**Your goal**. Reproduce every line in the material below that holds "refine".

**Dataset extract**.

(* ===== verification/OwnFile.v ===== *)
(** * The descriptors of a File

    [File] as an [Ownership.Owner]: opened, read and destroyed, it uses only the
    descriptors it opened itself, closes each of them once, and the key file and
    the parts it looks for are not left behind. *)

From S2P Require Import Prelude CString Os Stream AbsFile FileIso FileView Frame Ownership.

Section file.
Context {W : Type} `{PosixLaws W, !StreamView W, !StreamLaws W, !SharedView W, !SharedLaws W, Aes}.
Variables (root_len make_iso : Z) (st_uninit : file_stat_t).
Implicit Types (f : File) (w : W) (S : list Z).

(** The descriptors of an object, and what it relies on: [fp[0]] is [fd]. *)
Definition handles f : Z * list Z * Z := (fd f, fp f, is_multipart f).
Definition held_by (h : Z * list Z * Z) : list Z :=
  let '(d, fps, n) := h in d :: (if n =? 0 then [] else tail fps).
Definition tame_with (h : Z * list Z * Z) : Prop :=
  let '(d, fps, n) := h in
  length fps = 64%nat /\ (n <> 0 -> nth 0 fps INVALID_FD = d \/ nth 0 fps INVALID_FD < 0).
Definition held f : list Z := held_by (handles f).
Definition tame f : Prop := tame_with (handles f).

Lemma fd_in_hand f : in_hand (held f) (fd f).
Proof. right. by left. Qed.

Lemma fp_in_hand f i : tame f -> is_multipart f <> 0 -> in_hand (held f) (fp_at f i).
Proof.
  intros [Hl Hz] Hm. specialize (Hz Hm). unfold fp_at, held, handles, held_by.
  rewrite (proj2 (Z.eqb_neq _ _) Hm). destruct (fp f) as [|p fps]; [done|].
  destruct (Z.to_nat i) as [|n]; cbn in *; [destruct Hz as [->|]; [right; by left|by left]|].
  destruct (nth_in_or_default n fps INVALID_FD) as [Hin| ->]; [|by left].
  right. right. by apply list_elem_of_In.
Qed.

(** Calls on [fd] and, in an image of several parts, on any part. *)
Lemma File_seek_within o wh f w r f' w' : tame f ->
  File_seek o wh f w = (r, f', w') -> quiet (within (held f)) w w' /\ handles f' = handles f.
Proof.
  intros Ht. unfold File_seek. pose proof (fd_in_hand f) as Hfd.
  destruct (Z.eqb_spec (is_multipart f) 0) as [|Hm]; cbn [orb]; [|pose proof (fun i => fp_in_hand f i Ht Hm)];
    intros E; inert_cases E; (split; [inert_chain|done]).
Qed.

Lemma sum_parts_within k i f st size w r w' :
  sum_parts k i f st size w = (r, w') -> quiet (within (held f)) w w'.
Proof.
  revert i st size w. induction k as [|k IH]; intros i st size w E; cbn [sum_parts] in E;
    inert_cases E; try apply IH in E; inert_chain.
Qed.
#[local] Hint Resolve sum_parts_within : inert.

Lemma File_fstat_within st f w r st' f' w' :
  File_fstat st_uninit st f w = (r, st', f', w') -> quiet (within (held f)) w w' /\ handles f' = handles f.
Proof. unfold File_fstat. intros E. inert_cases E; (split; [inert_chain|done]). Qed.

Lemma File_read_within m o n f w r m' f' w' : tame f ->
  File_read m o n f w = (r, m', f', w') -> quiet (within (held f)) w w' /\ handles f' = handles f.
Proof.
  intros Ht. unfold File_read. pose proof (fd_in_hand f) as Hfd.
  destruct (Z.eqb_spec (is_multipart f) 0) as [|Hm].
  - destruct (plain_file f); [intros E; inert_cases E; split; [inert_chain|done]|].
    destruct (File_seek 0 SEEK_CUR f w) as [[p f1] w1] eqn:E1.
    apply (File_seek_within _ _ _ _ _ _ _ Ht) in E1 as [Q1 Hh].
    destruct (p <? 0); [intros [= _ _ <- <-]; by split|].
    assert (in_hand (held f) (fd f1)) as Hfd1 by (injection Hh as -> _ _; done).
    destruct (read_file (fd f1) m o n w1) as [[r2 m2] w2] eqn:E2.
    assert (quiet (within (held f)) w w2) as Q2 by inert_chain.
    cbv zeta. destruct (bool_decide (_ = kDiscType3k3yDec)); [intros [= _ _ <- <-]; by split|].
    destruct (List.find _ _) as [rg|]; [|intros [= _ _ <- <-]; by split].
    destruct (negb _); [intros [= _ _ <- <-]; by split|].
    destruct (decrypt_data _ _ _ _ _ _) as [m3 iv]. intros [= _ _ <- <-]. by split.
  - pose proof (fun i => fp_in_hand f i Ht Hm) as Hfp. intros E.
    assert (forall i j, in_hand (held f) (fp_at (with_index j f) i)) by (intros i j; apply Hfp).
    inert_cases E; (split; [inert_chain|done]).
Qed.

(** ** close *)

Lemma close_parts_spares k i fps w fps' w' :
  (i + k = length fps)%nat -> close_parts k i fps w = (fps', w') ->
  spares (drop i fps) w [] w' /\ length fps' = length fps.
Proof.
  revert i fps w. induction k as [|k IH]; intros i fps w Hl; cbn [close_parts].
  - intros [= <- <-]. rewrite drop_ge by lia. split; [apply spares_refl|done].
  - destruct (fps !! i) as [p|] eqn:Hp; [|apply lookup_ge_None in Hp; lia].
    rewrite nth_lookup, Hp, (drop_S _ _ _ Hp). cbn [default from_option id]. intros E.
    apply IH in E as [Sp Hlen]; [|rewrite length_insert; lia]. rewrite length_insert in Hlen.
    split; [|done]. rewrite drop_insert_lt in Sp by lia. eapply spares_trans; [|exact Sp].
    apply (spares_frame [p] _ []).
    destruct (FD_OK p); [|apply (spares_forget _ _ [] [p]), spares_refl].
    destruct (close_file p w) as [r w1] eqn:E. by eapply spares_close.
Qed.
(* ===== verification/OwnViso.v ===== *)
(** * The descriptors of virtual images, and of what a connection reads

    [VIsoFile] opens a file for each read and closes it again: between its calls
    it owns no descriptor.  VIsoFile2 keeps the one it read last.  What a
    connection has open is a [File] or an image. *)

From S2P Require Import Prelude CString Os Stream AbsFile FileIso FileView Client RoFile.
From S2P Require Import VIso VIsoView VIsoTree VIsoDirs VIsoImage VIso2 VIsoBuild VIsoContents VIsoSpec.
From S2P Require Import Frame VIsoFrame VIso2Spec Ownership OwnFile.

(** The calls of a directory scan are not noticed by the owner of a descriptor. *)
Class SharedVisoLaws (W : Type) `{VisoSys W, PosixView W, !StreamView W, !SharedView W} : Prop := {
  hl_scandir p f w r w' : sys_scandir p f w = (r, w') -> still w w';
  hl_time w r w' : sys_time w = (r, w') -> still w w';
  hl_urandom n w r w' : sys_urandom n w = (r, w') -> still w w';
}.

Section image.
Context {W : Type} `{PosixLaws W, !StreamView W, !StreamLaws W, !SharedView W, !SharedLaws W}.
Context `{!VisoSys W, !SharedVisoLaws W}.
Variables (dirs_max : nat) (st_uninit : file_stat_t).
Implicit Types (v : VIsoFile) (w : W).

#[export] Instance still_idle : Idle (W := W) still.
Proof.
  split; [intros w; apply (inert_refl (Q := still))|intros w1 w2 w3; apply (inert_trans (Q := still))|..].
  - intros p w r st w'. apply (inert_stat (Q := still)).
  - apply hl_scandir.
  - apply hl_time.
  - apply hl_urandom.
Qed.

Lemma read_data_still f o c w r c' w' : read_data f o c w = (r, c', w') -> quiet still w w'.
Proof.
  unfold read_data. cbv zeta. destruct (open_file _ O_RDONLY w) as [d w1] eqn:E1.
  pose proof (peek_open (Q := still) _ _ _ _ E1) as Q1. apply spares_open in E1.
  destruct (negb (FD_OK d)); [by intros [= _ _ <-]|].
  destruct (seek_file d _ _ w1) as [x w2] eqn:E2. apply (within_seek [d]) in E2; [|right; by left].
  destruct (read_file d _ _ _ w2) as [[n m] w3] eqn:E3. apply (within_read [d]) in E3; [|right; by left].
  destruct (close_file d w3) as [y w4] eqn:E4. apply spares_close in E4. intros E.
  assert (quiet still w w4) as Q4.
  { apply spares_still. eapply spares_trans; [exact E1|]. eapply spares_trans; [exact E2|].
    eapply spares_trans; [exact E3|exact E4]. }
  revert E. by repeat case_match; intros [= _ _ <-].
Qed.

Lemma parse_param_sfo_spares d field n w r w' :
  parse_param_sfo d field n w = Some (r, w') -> spares [d] w [] w'.
Proof.
  unfold parse_param_sfo. cbv zeta.
  destruct (seek_file d _ _ w) as [x w1] eqn:E1. apply (within_seek [d]) in E1; [|right; by left].
  destruct (sys_malloc _ w1) as [ok w2] eqn:E2. apply (within_malloc [d]) in E2.
  destruct (negb ok).
  - destruct (close_file d w2) as [y w3] eqn:E3. apply spares_close in E3. intros [= _ <-].
    eapply spares_trans; [exact E1|]. eapply spares_trans; [exact E2|exact E3].
  - destruct (seek_file d 0 SEEK_SET w2) as [y w3] eqn:E3. apply (within_seek [d]) in E3; [|right; by left].
    destruct (read_file d _ _ _ w3) as [[k m] w4] eqn:E4. apply (within_read [d]) in E4; [|right; by left].
    destruct (close_file d w4) as [z w5] eqn:E5. apply spares_close in E5. 
    destruct (find_field _ _ _ _ _ _ _) as [p|]; [|done]. intros [= _ <-].
    do 4 (eapply spares_trans; [eassumption|]). exact E5.
Qed.

Lemma get_title_id_still dir w r w' : get_title_id dir w = Some (r, w') -> quiet still w w'.
Proof.
  unfold get_title_id. cbv zeta. destruct (open_file _ O_RDONLY w) as [d w1] eqn:E1.
  pose proof (peek_open (Q := still) _ _ _ _ E1) as Q1. apply spares_open in E1.
  destruct (negb (FD_OK d)); [by intros [= _ <-]|]. intros E2%parse_param_sfo_spares.
  apply spares_still. by eapply spares_trans.
Qed.

#[export] Instance VIso_Owner : @Owner VIsoFile W (VIso_AbstractFile dirs_max st_uninit) _ _ _ _ _.
Proof.
  refine {| newborn _ := True; owned _ := []; docile _ := True |}.
  - intros p v w r v' w' _ E. split; [|done]. apply spares_still. revert E.
    apply (VIso_open_keeps still). exact get_title_id_still.
  - intros m o n v w r m' v' w' _ E. split; [|done]. apply spares_still. revert E.
    apply (VIso_read_keeps still). exact read_data_still.
  - intros o wh v w r v' w' _ E. split; [|done]. cbn in E. unfold VIso_seek in E.
    destruct (fsBuf v); injection E as _ _ <-; apply spares_refl.
  - intros st v w r st' v' w' _ E. split; [|done]. cbn in E. unfold VIso_fstat in E.
    destruct (fsBuf v); injection E as _ _ _ <-; apply spares_refl.
  - intros v w _. apply spares_refl.
  - intros v w w' _ Hf _. by apply VIso_view_frame.
Defined.
End image.

(** ** The descriptor that VIsoFile2 keeps *)

Section image2.
Context {W : Type} `{PosixLaws W, !StreamView W, !StreamLaws W, !SharedView W, !SharedLaws W}.
Context `{!VisoSys W, !SharedVisoLaws W}.
Variables (dirs_max : nat) (st_uninit : file_stat_t).
Implicit Types (k : cache) (u : VIsoFile2) (w : W).

Definition kept k : list Z := if lastPath k then [v_fd k] else [].

(** [cache_wf]: without a file there is no descriptor to be closed. *)
Definition keeps_cache (x x' : cache * W) : Prop :=
  cache_wf x.1 -> cache_wf x'.1 /\ spares (kept x.1) x.2 (kept x'.1) x'.2.

#[export] Instance keeps_cache_chain : Chain keeps_cache.
Proof.
  split; [intros x Hk; split; [done|apply spares_refl]|]. intros x1 x2 x3 A B Hk.
  destruct (A Hk) as [Hk2 SA]. destruct (B Hk2) as [Hk3 SB]. split; [done|by eapply spares_trans].
Qed.

Lemma fd_reset_keeps k w k' w' : fd_reset k w = (k', w') ->
  cache_wf k -> k' = no_cache /\ spares (kept k) w [] w'.
Proof.
  unfold fd_reset. intros [= <- <-] Hk. split; [done|]. unfold kept. destruct (lastPath k) as [i|] eqn:El.
  - destruct (_ && _); [|apply (spares_forget _ _ [] [v_fd k]), spares_refl].
    destruct (close_file (v_fd k) w) as [r w1] eqn:E. by eapply spares_close.
  - rewrite (Hk El). apply spares_refl.
Qed.

Lemma open_cached_keeps i f k w ok k' w' : open_cached i f k w = (ok, k', w') ->
  keeps_cache (k, w) (k', w') /\ (ok = true -> cache_wf k -> in_hand (kept k') (v_fd k')).
Proof.
  unfold open_cached. case_decide as Hl.
  - intros [= <- <- <-]. split; [apply (inert_refl (Q := keeps_cache))|]. intros _ _. right. unfold kept. rewrite Hl. by left.
  - destruct (fd_reset k w) as [k1 w1] eqn:E1. destruct (open_file _ O_RDONLY w1) as [d w2] eqn:E2.
    apply spares_open in E2.
    assert (cache_wf k -> spares (kept k) w [d] w2) as S2.
    { intros Hk. destruct (fd_reset_keeps _ _ _ _ E1 Hk) as [_ S1]. by eapply spares_trans. }
    destruct (negb (FD_OK d)).
    + destruct (fd_reset (mkCache d (Some i)) w2) as [k3 w3] eqn:E3. intros [= <- <- <-]. split; [|done].
      intros Hk. destruct (fd_reset_keeps _ _ _ _ E3) as [-> S3]; [done|]. split; [done|].
      eapply spares_trans; [by apply S2|exact S3].
    + intros [= <- <- <-]. split; [|intros _ _; right; by left]. intros Hk. split; [done|by apply S2].
Qed.

Lemma read_data2_keeps i f fs c (x : cache * W) r c' x' :
  read_data2 i f fs c x = (r, c', x') -> quiet keeps_cache x x'.
Proof.
  destruct x as [k w]. unfold read_data2. destruct (open_cached i f k w) as [[ok k1] w1] eqn:E1.
  apply open_cached_keeps in E1 as [Q1 Hin]. destruct ok; cbn [negb]; [|by intros [= _ _ <-]]. specialize (Hin eq_refl).
  destruct (seek_file (v_fd k1) _ _ w1) as [r2 w2] eqn:E2.
  destruct (read_file (v_fd k1) _ _ _ w2) as [[r3 m] w3] eqn:E3.
  assert (keeps_cache (k, w) (k1, w3)) as Q3.
  { intros Hk. destruct (Q1 Hk) as [Hk1 S1]. specialize (Hin Hk). split; [done|].
    eapply spares_trans; [exact S1|]. eapply spares_trans; [by eapply within_seek|by eapply within_read]. }
  assert (forall x', fd_reset k1 w3 = x' -> keeps_cache (k, w) x') as Q4.
  { intros [k4 w4] E4 Hk. destruct (Q3 Hk) as [Hk3 S3]. destruct (fd_reset_keeps _ _ _ _ E4 Hk3) as [-> S4].
    split; [done|by eapply spares_trans]. }
  cbv zeta. destruct (r3 <? 0); [intros [= _ _ <-]; by apply Q4|].
  destruct (negb _); intros [= _ _ <-]; [by apply Q4|exact Q3].
Qed.

Lemma reset2_keeps u w u' w' : reset2 u w = (u', w') -> cache_wf (cached u) ->
  cached u' = no_cache /\ spares (kept (cached u)) w [] w'.
Proof.
  unfold reset2. destruct (fd_reset (cached u) w) as [k w1] eqn:E. intros [= <- <-] Hk.
  by apply (fd_reset_keeps _ _ _ _ E).
Qed.

Lemma VIso2_delete_spares u w : cache_wf (cached u) -> spares (kept (cached u)) w [] (VIso2_delete u w).
Proof.
  intros Hk. unfold VIso2_delete, VIso2_close. destruct (fsBuf (image u)).
  - destruct (reset2 u w) as [u1 w1] eqn:E1. destruct (reset2_keeps _ _ _ _ E1 Hk) as [Hn S1].
    destruct (reset2 u1 w1) as [u2 w2] eqn:E2. apply reset2_keeps in E2; [|by rewrite Hn].
    rewrite Hn in E2. eapply spares_trans; [exact S1|apply E2].
  - destruct (reset2 u w) as [u2 w2] eqn:E2. by apply reset2_keeps in E2 as [_ ?].
Qed.

#[export] Instance VIso2_Owner : @Owner VIsoFile2 W (VIso2_AbstractFile dirs_max st_uninit) _ _ _ _ _.
Proof.
  refine {| newborn u := cached u = no_cache; owned u := kept (cached u); docile u := cache_wf (cached u) |}.
  - intros p u w r u' w' Hn E. change (VIso2_open dirs_max st_uninit (Some p) O_RDONLY u w = Some (r, u', w')) in E. rewrite VIso2_open_eq, Hn in E. cbn [O_RDONLY Z.eqb] in E.
    destruct (match fsBuf (image u) with Some _ => _ | None => _ end) as [k w1] eqn:E1.
    assert (k = no_cache /\ w1 = w) as [-> ->] by (by destruct (fsBuf (image u)); injection E1 as <- <-).
    destruct (VIso_open _ _ _ _ _ _) as [[[r1 x] w2]|] eqn:E2; [|done]. injection E as _ <- <-. split; [|done].
    apply spares_still. apply (VIso_open_keeps still) in E2; [exact E2|exact get_title_id_still].
  - intros m o n u w r m' u' w' Hk E. cbn in E. unfold VIso2_read in E.
    destruct (fd_reset (cached u) w) as [k1 w1] eqn:E1. pose proof (fd_reset_keeps _ _ _ _ E1 Hk) as [Hk1 S1].
    assert (forall x y z, (FAILED, m, mkVIso2 (image u) k1, w1) = (x, y, u', z) -> z = w' ->
      spares (kept (cached u)) w (kept (cached u')) w' /\ cache_wf (cached u')) as Hfail.
    { intros x y z [= _ _ <- <-] <-. cbn. by rewrite Hk1. }
    destruct (fsBuf (image u)) as [fs|]; [|by eapply Hfail].
    destruct (_ || _); [injection E as _ _ <- <-; split; [apply spares_refl|done]|].
    destruct (_ <? 0); [by eapply Hfail|].
    destruct (read_image read_data2 fs m o n (image u) (cached u, w)) as [[[r2 m2] x] [k2 w2]] eqn:E2.
    injection E as _ _ <- <-. apply (read_image_keeps keeps_cache _ read_data2_keeps) in E2.
    destruct (E2 Hk). by split.
  - intros o wh u w r u' w' Hk E. cbn in E. unfold VIso2_seek, VIso_seek in E.
    destruct (fsBuf (image u)); injection E as _ <- <-; (split; [apply spares_refl|done]).
  - intros st u w r st' u' w' Hk E. cbn in E. unfold VIso2_fstat, VIso_fstat in E.
    destruct (fsBuf (image u)); injection E as _ _ <- <-; (split; [apply spares_refl|done]).
  - intros u w Hk. by apply VIso2_delete_spares.
  - intros u w w' Hk Hf Hv. cbn. unfold VIso2_view. rewrite (VIso_view_frame _ w w') by done.
    assert (cache_ok (all_files (image u)) (cached u) w' <-> cache_ok (all_files (image u)) (cached u) w) as E.
    { unfold cache_ok. unfold kept in Hv. destruct (lastPath (cached u)) as [i|]; [|done].
      rewrite Hv by (by left). destruct (all_files (image u) !! i) as [f|]; [|done]. cbn.
      by rewrite (file_contents_frame w w' f Hf). }
    repeat case_decide; tauto.
Defined.
End image2.

(** ** What a connection reads *)

(** The objects that process_open_cmd makes are new ones. *)
Class OwnerFactory (R W : Type) `{Owner R W, RoFactory R} : Prop := {
  newborn_File : newborn new_File;
  newborn_VIsoFile ps3 : newborn (new_VIsoFile ps3);
}.

Section sum.
Context {W V : Type} `{PosixLaws W, !StreamView W, !StreamLaws W, !SharedView W, !SharedLaws W, Aes}.
Context `{!AbstractFile V W, !AbstractFileView V W, !Owner V W}.
Variables (root_len make_iso : Z) (st_uninit : file_stat_t) (this : File) (new_V : bool -> V).
Abbreviation ro := (File + V)%type.

#[export] Instance ro_Owner : @Owner ro W (ro_AbstractFile root_len make_iso st_uninit) _ _ _ _ _.
Proof.
  pose proof (File_Owner (W := W) root_len make_iso st_uninit) as O.
  refine {| newborn f := match f with inl f => newborn (Owner := O) f | inr v => newborn v end;
            owned f := match f with inl f => owned (Owner := O) f | inr v => owned v end;
            docile f := match f with inl f => docile (Owner := O) f | inr v => docile v end |}.
  - intros p [f|v] w r f' w' Hn; remember (Some p) as q eqn:Hq; cbn; intros E; subst q.
    + destruct (File_open _ _ _ _ _ _ _) as [[[x g] w1]|] eqn:E1; [|done]. injection E as _ <- <-.
      exact (own_open (Owner := O) _ _ _ _ _ _ Hn E1).
    + destruct (af_open _ _ _ _) as [[[x g] w1]|] eqn:E1; [|done]. injection E as _ <- <-. by eapply own_open.
  - intros m o n [f|v] w r m' f' w' Hn E; cbn in E; unfold on_file, on_viso in E.
    + destruct (File_read _ _ _ _ _) as [[[x y] g] w1] eqn:E1. injection E as _ _ <- <-.
      exact (own_read (Owner := O) _ _ _ _ _ _ _ _ _ Hn E1).
    + destruct (af_read _ _ _ _ _) as [[[x y] g] w1] eqn:E1. injection E as _ _ <- <-. by eapply own_read.
  - intros o wh [f|v] w r f' w' Hn E; cbn in E; unfold on_file, on_viso in E.
    + destruct (File_seek _ _ _ _) as [[x g] w1] eqn:E1. injection E as _ <- <-.
      exact (own_seek (Owner := O) _ _ _ _ _ _ _ Hn E1).
    + destruct (af_seek _ _ _ _) as [[x g] w1] eqn:E1. injection E as _ <- <-. by eapply own_seek.
  - intros st [f|v] w r st' f' w' Hn E; cbn in E; unfold on_file, on_viso in E.
    + destruct (File_fstat _ _ _ _) as [[[x y] g] w1] eqn:E1. injection E as _ _ <- <-.
      exact (own_fstat (Owner := O) _ _ _ _ _ _ _ Hn E1).
    + destruct (af_fstat _ _ _) as [[[x y] g] w1] eqn:E1. injection E as _ _ <- <-. by eapply own_fstat.
  - intros [f|v] w Hn; [exact (own_delete (Owner := O) f w Hn)|exact (own_delete v w Hn)].
  - intros [f|v] w w' Hn Hf Hv; [exact (own_view (Owner := O) f w w' Hn Hf Hv)|exact (own_view v w w' Hn Hf Hv)].
Defined.

Lemma ro_OwnerFactory : (forall ps3, newborn (new_V ps3)) ->
  @OwnerFactory ro W _ _ _ _ _ _ ro_Owner (ro_factory this new_V).
Proof. intros Hv. by split. Qed.
End sum.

**Reply to the task**.
  refine {| newborn _ := True; owned _ := []; docile _ := True |}.
  refine {| newborn u := cached u = no_cache; owned u := kept (cached u); docile u := cache_wf (cached u) |}.
  refine {| newborn f := match f with inl f => newborn (Owner := O) f | inr v => newborn v end;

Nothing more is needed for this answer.